The core capital goods order, which is non-defense capital goods excluding aircraft, increased 0.4% in June. The shipments increased 0.7% in June. The core capital goods data acts as a proxy for companies’ investment. The data was better than expected last month.
The transportation sector was the biggest drag on the durable goods sector in May. Transportation equipment orders fell 4.6% in May. Looking at subparts in the transportation sector, the orders for motor vehicles and parts increased 0.6%. However, the orders for non-defense aircraft and parts fell 28.2%. The orders for defense aircraft and parts also fell 15.3% last month.
The transportation sector was a drag on durable goods orders in the first quarter. US automotive companies like Ford (F) and General Motors (GM) are battling slowing vehicle sales. US automotive sales have moderated after peaking in 2016. Automotive companies have been trying to cut inventories. Along with falling sales in the US, Ford and General Motors are battling lower car sales in China—the world’s biggest automotive market.
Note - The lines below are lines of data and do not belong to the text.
(* ===== verification/SystemRevoke.v ===== *)
(** * Revocation is safe, and so is every request

    The handler of src/revoke.go records an operation before it calls the CA, and [ServeHTTP]
    (src/server.go) makes only calls it may make on any request. *)

From S2P Require Import Prelude Status Problem Resource Base64 Netip StoreSpec Prog Host Platform Identifier Jws Chain Worker Issuance Wire Http Accounts Orders Revoke Server Lifecycle System SystemSteps SystemRules SystemWorker SystemRequests SystemOrders.

(** A certificate that was read unrevoked, with the given leaf. *)
Definition revocable (w : World) (der : bytes) (c : Certificate) : Prop :=
  seen as_certificates w (crt_ID c) c ∧ head (crt_Chain c) = Some der.

Lemma revocable_mono w w' der c : w `suffix_of` w' → revocable w der c → revocable w' der c.
Proof. intros Hle [??]. split; eauto with acme. Qed.
#[export] Hint Resolve revocable_mono : acme.

Section Revoke.
Context `{Platform} `{StrictJSON} `{PayloadJSON} (s : Server).
Context (sha256_size : ∀ b, length (sha256_Sum256 b) = 32%nat).

Lemma cert_seen_fixed w id c c' :
  hist_ok w → seen as_certificates w id c → seen as_certificates w id c' → crt_Chain c' = crt_Chain c.
Proof.
  intros Hw Hc Hc'.
  destruct (present cert_step as_certificates certs_later w id c Hw Hc) as (u & Hu & Hcu).
  destruct (present cert_step as_certificates certs_later w id c' Hw Hc') as (u' & Hu' & Hcu').
  simplify_eq. apply (rtc_in _ cert_fixed) in Hcu, Hcu'; [|apply cert_step_fixed..].
  unfold cert_fixed in *. destruct_and!. congruence.
Qed.

Lemma revocable_reread w der c c' :
  hist_ok w → revocable w der c → seen as_certificates w (crt_ID c) c' → crt_ID c' = crt_ID c →
  revocable w der c'.
Proof.
  intros Hw [Hc Hhead] Hc' Hid. split; [by rewrite Hid|]. by rewrite (cert_seen_fixed _ _ _ _ Hw Hc Hc').
Qed.

(** A stored update is the next version. *)
Lemma updateCertificate_stored c a c' :
  (spec_exec (CallUpdateCertificate c) a).1 = Ok c' →
  c' = {| c with crt_Revision := u64 (crt_Revision c + 1) |} ∧
  as_certificates (spec_exec (CallUpdateCertificate c) a).2 !! crt_ID c = Some c'.
Proof.
  cbn [spec_exec]. match goal with |- (guarded ?e ?x ?a' ?a).1 = _ → _ =>
    destruct (guarded_cases e x a' a) as [[err ->]|[_ ->]] end; [done|].
  intros [= <-]. split; [done|]. simpl. by rewrite lookup_insert_eq.
Qed.

Lemma WP_beginLoop n ctx der c reason w :
  revocable w der c →
  WP (beginLoop n ctx c reason)
    (λ x w', ∀ c', x = Ok c' → revocable w' der c' ∧ crt_Revoked c' = false) w.
Proof.
  revert c w. induction n as [|n IH]; intros c w Hc; cbn [beginLoop]; [by apply WP_mret|].
  destruct (crt_Revoked c) eqn:Hrev; [by apply WP_mret|].
  case_match; [apply WP_mret; by intros ? [= <-]|].
  apply WP_bind, WP_newID. intros [id|] w1 Hle1 _ _; [|by apply WP_mret].
  apply WP_bind, WP_now. intros now w2 Hle2 _.
  assert (revocable w2 der c) as Hc2 by eauto with acme.
  apply WP_bind, WP_call.
  { intros _. exists c. split; [apply Hc2|]. by constructor. }
  intros w3 x w4 Hle3 _ Hstep Hle4 Hw4. destruct x as [c'|err].
  - apply WP_mret. intros ? [= <-]. destruct Hstep as [(_ & Hx & ->)|(? & _ & ? & _)]; [|done].
    symmetry in Hx. apply updateCertificate_stored in Hx as [-> Hstored].
    split; [|done]. split; [by apply past_now|apply Hc2].
  - case_match; [by apply WP_mret|]. apply WP_andThen, WP_storeOr, WP_certificate.
    intros x w5 Hle5 Hw5 Hx. destruct x as [c'|]; [|done]. destruct (Hx _ eq_refl) as [Hid Hread%read_seen].
    apply IH. assert (w2 `suffix_of` w5) as Hle by (by do 2 (etrans; [eassumption|])).
    eapply revocable_reread; eauto with acme.
Qed.

Lemma WP_recordLoop n ctx op c w :
  seen as_certificates w (crt_ID c) c → crt_Revoked c = false →
  WP (recordLoop n ctx op c) (λ _ _, True) w.
Proof.
  revert c w. induction n as [|n IH]; intros c w Hc Hrev; cbn [recordLoop]; [by apply WP_mret|].
  apply WP_bind, WP_now. intros now w1 Hle1 _. cbv zeta.
  apply WP_bind, WP_call.
  { intros _. exists c. split; [simpl; eauto with acme|]. by constructor. }
  intros w2 x w3 _ _ _ _ _. destruct x as [|err]; [by apply WP_mret|]. case_match; [by apply WP_mret|].
  apply WP_bind, WP_certificate. intros x w4 _ _ Hx. destruct x as [c'|]; [|by apply WP_mret].
  destruct (Hx _ eq_refl) as [Hid Hread%read_seen]. rewrite <-Hid in Hread.
  destruct (crt_Revoked c') eqn:Hrev'; [by apply WP_mret|]. by apply IH.
Qed.

Lemma WP_revokedCertificate ctx der w :
  WP (revokedCertificate ctx der) (λ x w', ∀ c, x = Ok c → revocable w' der c) w.
Proof.
  unfold revokedCertificate. cbv zeta. apply WP_andThen, WP_storeOr, WP_certificate.
  intros x w1 _ _ Hx. destruct x as [c|]; [|done]. destruct (Hx _ eq_refl) as [Hid Hread%read_seen].
  apply WP_mret. intros c'. case_match eqn:Hhead; [|done]. intros [= <-]. go_bool.
  split; [by rewrite Hid|done].
Qed.

Lemma free_detached ctx : free (detached s ctx).
Proof. unfold detached, WithTimeout. solve_free. Qed.
#[local] Hint Resolve free_detached : free.

Lemma free_authorizeRevocation ctx req c leaf : free (authorizeRevocation ctx req c leaf).
Proof. unfold authorizeRevocation, Now, store. cbv zeta. solve_free. Qed.
#[local] Hint Resolve free_authorizeRevocation : free.

Lemma WP_serveRevokeCert r w : WP (serveRevokeCert s r) (λ _ _, True) w.
Proof.
  unfold serveRevokeCert. cbv zeta. apply WP_bind, WP_free; [solve_free|]. intros [spent req] w1 _ _.
  apply WP_orElse, WP_ret. destruct req as [req|]; [|apply WP_done; solve_free].
  apply WP_orElse, WP_ret. destruct (decodePayload json_revoke _) as [payload|]; [|apply WP_done; solve_free].
  destruct (decode (rv_Certificate payload)) as [[|byte der']|];
    [apply WP_done; solve_free| |apply WP_done; solve_free].
  set (der := byte :: der'). destruct (x509_ParseCertificate der) as [leaf|]; [|apply WP_done; solve_free].
  case_match; [apply WP_done; solve_free|].
  apply WP_orElse. eapply WP_conseq; [apply WP_revokedCertificate|]. intros [c|] w2 _ _ Hc;
    [|apply WP_done; solve_free]. specialize (Hc _ eq_refl).
  apply WP_bind, WP_free; [solve_free|]. intros p w3 Hle3 _.
  apply WP_orElse, WP_ret. destruct (refused p); [|apply WP_done; solve_free].
  apply WP_orElse. eapply WP_conseq; [apply (WP_beginLoop _ _ der); eauto with acme|].
  intros [c'|] w4 _ _ Hb; [|apply WP_done; solve_free].
  destruct (Hb _ eq_refl) as [[Hseen Hhead] Hrev].
  apply WP_bind, WP_call; [intros _; exists c'; by split_and!|].
  intros w5 err w6 Hle5 _ _ Hle6 _. assert (w4 `suffix_of` w6) as Hle by (by etrans).
  destruct err as [err|].
  - case_match; [|apply WP_done; solve_free]. apply WP_bind. eapply (WP_conseq _ (λ _ _, True)).
    + unfold abandonRevocation. apply WP_bind, WP_free; [solve_free|]. intros ctx w7 Hle7 _.
      apply WP_bind, WP_call; [|intros; by apply WP_mret].
      intros _. exists c'. split; [simpl; eauto with acme|by constructor].
    + intros. apply WP_done. solve_free.
  - apply WP_bind. eapply (WP_conseq _ (λ _ _, True)).
    + unfold recordRevocation. apply WP_bind, WP_free; [solve_free|]. intros ctx w7 Hle7 _.
      apply WP_recordLoop; eauto with acme.
    + intros. apply WP_done. solve_free.
Qed.

(** ** Every request *)

Lemma free_serveCertificate r id : free (serveCertificate s r id).
Proof. unfold serveCertificate, readAccountRequest, storeOr, store. cbv zeta. solve_free. Qed.

Lemma free_serveRenewalInfo r id : free (serveRenewalInfo s r id).
Proof.
  unfold serveRenewalInfo, writeMethodNotAllowed, writeProblemWithoutNonce, storeOr, store. cbv zeta.
  solve_free.
Qed.

Lemma WP_servePOST r handler w :
  (∀ r, WP (handler r) (λ _ _, True) w) → WP (servePOST s r handler) (λ _ _, True) w.
Proof. intros. unfold servePOST. case_match; [apply WP_done; unfold writeMethodNotAllowed; solve_free|done]. Qed.

Lemma WP_serveResource r rel w : WP (serveResource s r rel) (λ _ _, True) w.
Proof.
  unfold serveResource. cbv zeta. destruct (Cut 47 rel) as [kind [rest|]]; [|apply WP_done; solve_free].
  case_match; [apply WP_done, free_serveRenewalInfo|].
  case_match; [apply WP_done; unfold serveProfile, writeMethodNotAllowed; cbv zeta; solve_free|].
  destruct (Cut 47 rest) as [id after]. case_match; [apply WP_done; solve_free|].
  destruct (resourceHandler s kind id _) as [handler|] eqn:Hh; [|apply WP_done; solve_free].
  apply WP_servePOST. intros r'. unfold resourceHandler in Hh.
  repeat (case_match; simplify_eq; [eauto using WP_serveAccount, WP_serveFinalize, WP_serveAuthorization,
    WP_serveChallenge, WP_done, free_serveAccountOrders, free_serveOrder|]).
  case_match; simplify_eq. apply WP_done, free_serveCertificate.
Qed.

(** Serving a request is safe. *)
Lemma WP_ServeHTTP r w : WP (ServeHTTP s r) (λ _ _, True) w.
Proof.
  unfold ServeHTTP. cbv zeta. case_match; [apply WP_done; solve_free|].
  case_match; [apply WP_done; unfold serveDirectory, writeMethodNotAllowed; cbv zeta; solve_free|].
  case_match; [apply WP_done; unfold serveNewNonce, writeMethodNotAllowed, writeProblemWithoutNonce;
               cbv zeta; solve_free|].
  case_match; [apply WP_servePOST; intros; by apply WP_serveNewAccount|].
  case_match; [apply WP_servePOST; intros; apply WP_serveNewOrder|].
  case_match; [apply WP_servePOST; intros; apply WP_serveRevokeCert|].
  case_match; [apply WP_servePOST; intros; by apply WP_serveKeyChange|].
  apply WP_serveResource.
Qed.

End Revoke.
Lemma folded_None key fields :
  folded key fields = None ↔ ∀ name, is_Some (fields !! name) → EqualFold key name = false.
Proof.
  unfold folded. split.
  - intros Hnone name [t Ht]. destruct (EqualFold key name) eqn:Hfold; [|done].
    assert ((name, t) ∈ filter (λ f : string * gotype, EqualFold key f.1 = true) (map_to_list fields)) as Hin.
    { apply list_elem_of_filter. split; [done|]. by apply elem_of_map_to_list. }
    destruct (filter _ _); [by apply not_elem_of_nil in Hin|done].
  - intros Hall. destruct (filter _ _) as [|[name t] l] eqn:Hl; [done|].
    assert ((name, t) ∈ filter (λ f : string * gotype, EqualFold key f.1 = true) (map_to_list fields)) as Hin
      by (rewrite Hl; set_solver).
    apply list_elem_of_filter in Hin as [Hfold Hin%elem_of_map_to_list]. simpl in Hfold.
    by rewrite (Hall name) in Hfold by eauto.
Qed.

Definition member_ok (fields : gmap string gotype) (m : string * json) : Prop :=
  match fields !! m.1 with
  | Some field => checkMembers m.2 field = None
  | None => ∀ name, is_Some (fields !! name) → EqualFold m.1 name = false
  end.

Lemma checkMembers_struct t name fs ms :
  deref t = TStruct name fs →
  checkMembers (JObject ms) t = None ↔ Forall (member_ok (jsonFields (TStruct name fs))) ms.
Proof.
  intros Ht. cbn [checkMembers]. rewrite Ht. induction ms as [|[key m] ms IH]; [split; [constructor|done]|].
  rewrite Forall_cons, <-IH. unfold member_ok at 1. simpl. destruct (jsonFields _ !! key) as [field|].
  - destruct (checkMembers m field); [naive_solver|]. tauto.
  - rewrite <-folded_None. unfold foldedError. destruct (folded key _); simpl; [naive_solver|tauto].
Qed.

Lemma checkMembers_map t elem ms :
  deref t = TMap elem → checkMembers (JObject ms) t = None ↔ Forall (λ m, checkMembers m.2 elem = None) ms.
Proof.
  intros Ht. cbn [checkMembers]. rewrite Ht. induction ms as [|[key m] ms IH]; [split; [constructor|done]|].
  rewrite Forall_cons, <-IH. simpl. destruct (checkMembers m elem); [naive_solver|tauto].
Qed.

Lemma checkMembers_slice t elem items :
  deref t = TSlice elem → checkMembers (JArray items) t = None ↔ Forall (λ v, checkMembers v elem = None) items.
Proof.
  intros Ht. cbn [checkMembers]. rewrite Ht. induction items as [|v items IH]; [split; [constructor|done]|].
  rewrite Forall_cons, <-IH. destruct (checkMembers v elem); [naive_solver|tauto].
Qed.

(** The values inside a value with the types they decode into: members of structs by their exact
    names, members of maps and items of slices. *)
Inductive decodes : json → gotype → json → gotype → Prop :=
| decodes_self v t : decodes v t v t
| decodes_field t name fs ms key m field v' t' :
    deref t = TStruct name fs → (key, m) ∈ ms → jsonFields (TStruct name fs) !! key = Some field →
    decodes m field v' t' → decodes (JObject ms) t v' t'
| decodes_value t elem ms key m v' t' :
    deref t = TMap elem → (key, m) ∈ ms → decodes m elem v' t' → decodes (JObject ms) t v' t'
| decodes_item t elem items v v' t' :
    deref t = TSlice elem → v ∈ items → decodes v elem v' t' → decodes (JArray items) t v' t'.

Lemma checkMembers_decodes v t v' t' :
  decodes v t v' t' → checkMembers v t = None → checkMembers v' t' = None.
Proof.
  induction 1 as [|t name fs ms key m field v' t' Ht Hin Hf _ IH|t elem ms key m v' t' Ht Hin _ IH|
                  t elem items v v' t' Ht Hin _ IH]; [done| | |].
  - rewrite (checkMembers_struct _ _ _ _ Ht), Forall_forall. intros Hall. apply IH.
    specialize (Hall _ Hin). unfold member_ok in Hall. simpl in Hall. by rewrite Hf in Hall.
  - rewrite (checkMembers_map _ _ _ Ht), Forall_forall. intros Hall. apply IH, (Hall _ Hin).
  - rewrite (checkMembers_slice _ _ _ Ht), Forall_forall. intros Hall. apply IH, (Hall _ Hin).
Qed.

Lemma well_formed_decodes v t v' t' d : decodes v t v' t' → well_formed d v → ∃ d', well_formed d' v'.
Proof.
  intros Hdec. revert d. induction Hdec as [|t name fs ms key m field v' t' Ht Hin Hf _ IH|
    t elem ms key m v' t' Ht Hin _ IH|t elem items v v' t' Ht Hin _ IH]; intros d Hwf; [by exists d|..].
  all: inv Hwf as [| |? ? Hall|? ? _ Hall]; rewrite Forall_forall in Hall; eapply IH; apply (Hall _ Hin).
Qed.

Context `{JSONText}.

(** [encoding/json] tokenizes and decodes the same text: the tokens begin with those of the first
    value. *)
Definition same_text : Prop :=
  ∀ data v, json_Decode data = Ok v → ∃ rest err, json_Tokens data = (tokens_of v ++ rest, err).
(** The order and dispatch a request to issue was made for. *)
Definition issue_of (req : IssueRequest) (o : Order) (st : IssuanceState) : Prop :=
  iq_OrderID req = ord_ID o ∧ iq_AccountID req = ord_AccountID o ∧
  iq_OperationID req = is_OperationID st ∧ iq_CSRDER req = ord_CSR o ∧
  iq_Identifiers req = ord_Identifiers o ∧ iq_Validations req = is_Validations st ∧
  iq_NotBefore req = ord_NotBefore o ∧ iq_NotAfter req = issuedNotAfter o ∧
  iq_Deadline req = is_Deadline st ∧ iq_Profile req = ord_Profile o.

(** At the end of the history, the order a request was made for still says so. *)
Lemma issued_as w req :
  hist_ok w → Called (EvIssue req) ∈ w →
  ∃ o st, as_orders (current w) !! iq_OrderID req = Some o ∧ ord_Issuance o = Some st ∧ issue_of req o st.
Proof.
  intros Hw Hin. apply list_elem_of_split in Hin as (w2 & w0 & ->).
  destruct (called_ok _ (EvIssue req) w0 Hw) as [Hcall Hw0]; [by eexists|].
  destruct Hcall as (o & st & (w1 & Hle1 & Ho) & Hproc & Hst & Hreq).
  set (w := w2 ++ Called (EvIssue req) :: w0) in *.
  assert (w1 `suffix_of` w) as Hle by (etrans; [done|]; exists (w2 ++ [Called (EvIssue req)]); by rewrite <-app_assoc).
  destruct (orders_later w1 w Hle Hw _ _ Ho) as (o' & Ho' & Hrtc).
  pose proof (order_issuance_kept _ _ _ Hrtc Hst) as Hst'.
  destruct (order_csr_kept _ _ Hrtc) as [Hcsr _]; [by rewrite Hproc..|].
  apply (rtc_in _ order_fixed) in Hrtc; [|apply order_step_fixed].
  destruct Hrtc as (Hid & Hacc & _ & Hidents & Hnb & Hna & _ & _ & Hprof & _).
  assert (issuedNotAfter o' = issuedNotAfter o) as Hina by (unfold issuedNotAfter; by rewrite Hst, Hst', Hna).
  destruct Hreq as (H1 & H2 & H3 & H4 & H5 & H6 & H7 & H8 & H9 & H10).
  exists o', st. rewrite H1. split_and!; [done|done|]. repeat split; congruence.
Qed.

(** What the publication of a chain checked of the order holds of its later versions. *)
Lemma chain_ok_fixed chain csr o o' now leaf :
  order_fixed o o' → ord_Issuance o' = ord_Issuance o → chain_ok chain csr o now leaf →
  chain_ok chain csr o' now leaf.
Proof.
  intros (_ & _ & _ & Hids & Hnb & Hna & _) Hst [Hparsed Hkey [] Hnames Hca].
  assert (issuedNotAfter o' = issuedNotAfter o) as Hina by (unfold issuedNotAfter; by rewrite Hst, Hna).
  assert (order_bound o' = order_bound o) as Hbound by (unfold order_bound; by rewrite Hst).
  split; [done|done| | |].
  - by split; rewrite ?Hina, ?Hbound, ?Hnb.
  - unfold order_granted in *. destruct Hnames as [? ? ? ? Hnames]. split; [done..|]. by rewrite Hids, Hst.
  - unfold ca_ok. by rewrite Hids.
Qed.

(** Two versions of one order. *)
Lemma order_later w w' id o :
  hist_ok w' → w `suffix_of` w' → as_orders (current w) !! id = Some o →
  ∃ o', as_orders (current w') !! id = Some o' ∧ rtc order_step o o' ∧ order_fixed o o'.
Proof.
  intros Hw Hle Ho. destruct (orders_later _ _ Hle Hw _ _ Ho) as (o' & Ho' & Hrtc).
  exists o'. split_and!; [done|done|]. apply (rtc_in _ order_fixed) in Hrtc; [done|apply order_step_fixed].
Qed.

(** A status that cannot change does not. *)
Lemma rtc_stuck {S} (can : S → S → bool) x y :
  (∀ z, can x z = false) → rtc (λ x y, can x y = true) x y → y = x.
Proof. intros Hstuck Hrtc. inv Hrtc as [|? z ? Hstep _]; [done|]. by rewrite Hstuck in Hstep. Qed.

End Facts.

(** ** Runs *)

Section Props.
Context `{Platform} `{StrictJSON} `{PayloadJSON}.
Context (sha256_size : ∀ b, length (sha256_Sum256 b) = 32%nat).


(** C3. One order is one operation of the CA: whatever crashes, retries and concurrent workers
    there are, two requests to issue for the same order carry the same operation ID, certificate
    request, identifiers, validity, evidence, deadline and profile. *)
Theorem issue_one_operation w req req' :
  reachable w → Called (EvIssue req) ∈ w → Called (EvIssue req') ∈ w →
  iq_OrderID req = iq_OrderID req' →
  iq_OperationID req = iq_OperationID req' ∧ iq_AccountID req = iq_AccountID req' ∧
  iq_CSRDER req = iq_CSRDER req' ∧ iq_Identifiers req = iq_Identifiers req' ∧
  iq_NotBefore req = iq_NotBefore req' ∧ iq_NotAfter req = iq_NotAfter req' ∧
  iq_Validations req = iq_Validations req' ∧ iq_Deadline req = iq_Deadline req' ∧
  iq_Profile req = iq_Profile req'.
Proof.
  intros Hw Hin Hin' Hid. apply reachable_ok in Hw; [|done].
  destruct (issued_as w req Hw Hin) as (o & st & Ho & Hst & Hreq).
  destruct (issued_as w req' Hw Hin') as (o' & st' & Ho' & Hst' & Hreq').
  rewrite Hid in Ho. simplify_eq. unfold issue_of in *. destruct_and!. repeat split; congruence.
Qed.
(* ===== verification/MemstoreRefine.v ===== *)
(** * The in-memory store implements the store contract

    The relation between a [memstore.Store] and an abstract store: the resource maps agree, every
    secondary index is exactly the index of its resource map and the insertion numbers order the
    tasks as they were enqueued. Every legal call refines the contract under it. *)

From S2P Require Import Prelude Status Problem Resource StoreSpec Memstore.

(** ** Dispatch of a call to the method of the store *)

Definition mem_exec {X : Type} (c : storeCall X) (ctx : Ctx) (s : Store) : Res X * Store :=
  match c with
  | CallCreateAccount account => CreateAccount ctx account s
  | CallAccount id => GetAccount ctx id s
  | CallAccountByKey thumbprint => AccountByKey ctx thumbprint s
  | CallUpdateAccount account => UpdateAccount ctx account s
  | CallCreateOrder order authzs challenges => CreateOrder ctx order authzs challenges s
  | CallOrder id => GetOrder ctx id s
  | CallOrderIDs accountID after limit => OrderIDs ctx accountID after limit s
  | CallAuthorization id => GetAuthorization ctx id s
  | CallUpdateAuthorization authz => UpdateAuthorization ctx authz s
  | CallAuthorizedFor accountID identifiers now => AuthorizedFor ctx accountID identifiers now s
  | CallChallenge id => GetChallenge ctx id s
  | CallCertificate id => GetCertificate ctx id s
  | CallCertificateByRenewalID renewalID => CertificateByRenewalID ctx renewalID s
  | CallUpdateCertificate cert => UpdateCertificate ctx cert s
  | CallAcceptChallenge challenge task => AcceptChallenge ctx challenge task s
  | CallFinalizeOrder order task => FinalizeOrder ctx order task s
  | CallBeginIssuance task order account authzs => BeginIssuance ctx task order account authzs s
  | CallClaimTask now leaseUntil => ClaimTask ctx now leaseUntil s
  | CallRescheduleTask task => RescheduleTask ctx task s
  | CallRetryValidation task challenge => RetryValidation ctx task challenge s
  | CallFinishTask task => FinishTask ctx task s
  | CallCompleteValidation task challenge authz order =>
      CompleteValidation ctx task challenge authz order s
  | CallCompleteIssuance task order cert => CompleteIssuance ctx task order cert s
  | CallPendingTasks before => PendingTasks ctx before s
  | CallLeasedTasks now => LeasedTasks ctx now s
  | CallAccountValidations accountID => AccountValidations ctx accountID s
  end.

#[export] Instance mem_store : StoreImpl Store := @mem_exec.

(** ** The relation *)

(** A map from the values of a field to the one resource that has it. [ok] tells which values are
    indexed: every key thumbprint, but only a non-empty claim or renewal identifier. *)
Definition index_rel {V : Type} (ok : string → bool) (f : V → string) (m : gmap string V)
    (index : gmap string string) : Prop :=
  ∀ k id, index !! k = Some id ↔ ok k = true ∧ ∃ v, m !! id = Some v ∧ f v = k.
Lemma refines_createOrder s a o zs cs :
  mem_rel s a → legal (CallCreateOrder o zs cs) a →
  refines (CreateOrder None o zs cs s) (spec_exec (CallCreateOrder o zs cs) a).
Proof.
  intros R (Hid & Hacc & Hnd & Hzs & Hcs). unfold CreateOrder; cbn [spec_exec].
  unfold spec_createOrder.
  rewrite (bool_decide_eq_false_2 _ Hid), (bool_decide_eq_false_2 _ Hacc). simpl.
  rewrite (existsb_new _ _ _ zs (mr_authzs _ _ R)), (existsb_new _ _ _ cs (mr_challenges _ _ R)) by done.
  replace (st_orders s !! ord_ID o) with (as_orders a !! ord_ID o) by (by rewrite (mr_orders _ _ R)).
  destruct (as_orders a !! ord_ID o) as [?|] eqn:Ho; [by auto with acme|].
  rewrite bool_decide_is_Some_None. simpl.
  destruct (existsb _ zs) eqn:Hz; [by auto with acme|].
  destruct (existsb _ cs) eqn:Hc; [by auto with acme|]. simpl.
  assert (match spec_replace o a with
    | Err err => (if (ord_Replaces o != "") then claimReplacement o s else (None, s)) = (Some err, s)
    | Ok b => (if (ord_Replaces o != "") then claimReplacement o s else (None, s)).1 = None ∧
              mem_rel (if (ord_Replaces o != "") then claimReplacement o s else (None, s)).2 b
    end) as Hrep.
  { destruct (ord_Replaces o != "") eqn:Hr; go_bool; [by apply refines_claimReplacement|].
    unfold spec_replace. by rewrite (bool_decide_eq_true_2 _ Hr). }
  pose proof (spec_replace_frame o a) as Hframe.
  destruct (spec_replace o a) as [b|err]; [|rewrite Hrep; by auto with acme].
  destruct (Hframe b eq_refl) as (Hbo & Hbz & Hbc). destruct (if (ord_Replaces o != "") then _ else _) as [r s1].
  simpl in Hrep. destruct Hrep as [-> R1]. split; [done|]. cbn [snd].
  apply mem_rel_insert_challenges, mem_rel_insert_authzs.
  - rewrite <-Hbo in Ho. exact (mem_rel_insert_order _ _ {| o with ord_Revision := 1%Z |} R1 Ho).
  - by rewrite map_map.
  - apply Forall_fmap. simpl. rewrite Hbz. by apply (existsb_new_false _ az_ID).
Qed.

(** ** The instance *)

(** Every call of the store interface. *)
Lemma mem_step_refines {X} (c : storeCall X) s a :
  mem_rel s a → (st_taskSequence s + 1 < 2 ^ 64)%Z → legal c a →
  refines (mem_exec c None s) (spec_exec c a).
Proof.
  intros R room Hlegal. destruct c; simpl in Hlegal.
  - by apply refines_createAccount.
  - by apply refines_lookup; [|rewrite (mr_accounts _ _ R)].
  - by apply refines_accountByKey.
  - by apply refines_updateAccount.
  - by apply refines_createOrder.
  - by apply refines_lookup; [|rewrite (mr_orders _ _ R)].
  - by apply refines_orderIDs.
  - by apply refines_lookup; [|rewrite (mr_authzs _ _ R)].
  - by apply refines_updateAuthorization.
  - by apply refines_authorizedFor.
  - by apply refines_lookup; [|rewrite (mr_challenges _ _ R)].
  - by apply refines_lookup; [|rewrite (mr_certificates _ _ R)].
  - by apply refines_certificateByRenewalID.
  - by apply refines_updateCertificate.
  - by apply refines_acceptChallenge.
  - by apply refines_finalizeOrder.
  - by apply refines_beginIssuance.
  - by apply refines_claimTask.
  - by apply refines_rescheduleTask.
  - by apply refines_retryValidation.
  - by apply refines_finishTask.
  - by apply refines_completeValidation.
  - by apply refines_completeIssuance.
  - by apply refines_pendingTasks.
  - by apply refines_leasedTasks.
  - by apply refines_accountValidations.
Qed.

#[export] Instance mem_store_spec : StoreSpec Store := {
  store_rel := mem_rel;
  store_room s := (st_taskSequence s + 1 < 2 ^ 64)%Z;
  store_legal := @legal;
  store_refines := @mem_step_refines;
  store_ended _ c err s _ := refines_ended c err s
}.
The biggest drag on May durable goods data has been fewer aircraft orders. Boeing (BA) didn’t receive any new aircraft orders in May. Boeing’s 737 MAX was grounded earlier in 2019 due to a series of fatal crashes. At the Paris Air Show, General Electric (GE) was a surprise winner. So far, General Electric has gained 40% in 2019. The stock has outperformed the S&P 500. The SPDR S&P 500 ETF (SPY) has risen 17.4% in 2019. While business investment rebounded in May, the data released on June 25, showed a big fall in the US consumer confidence index.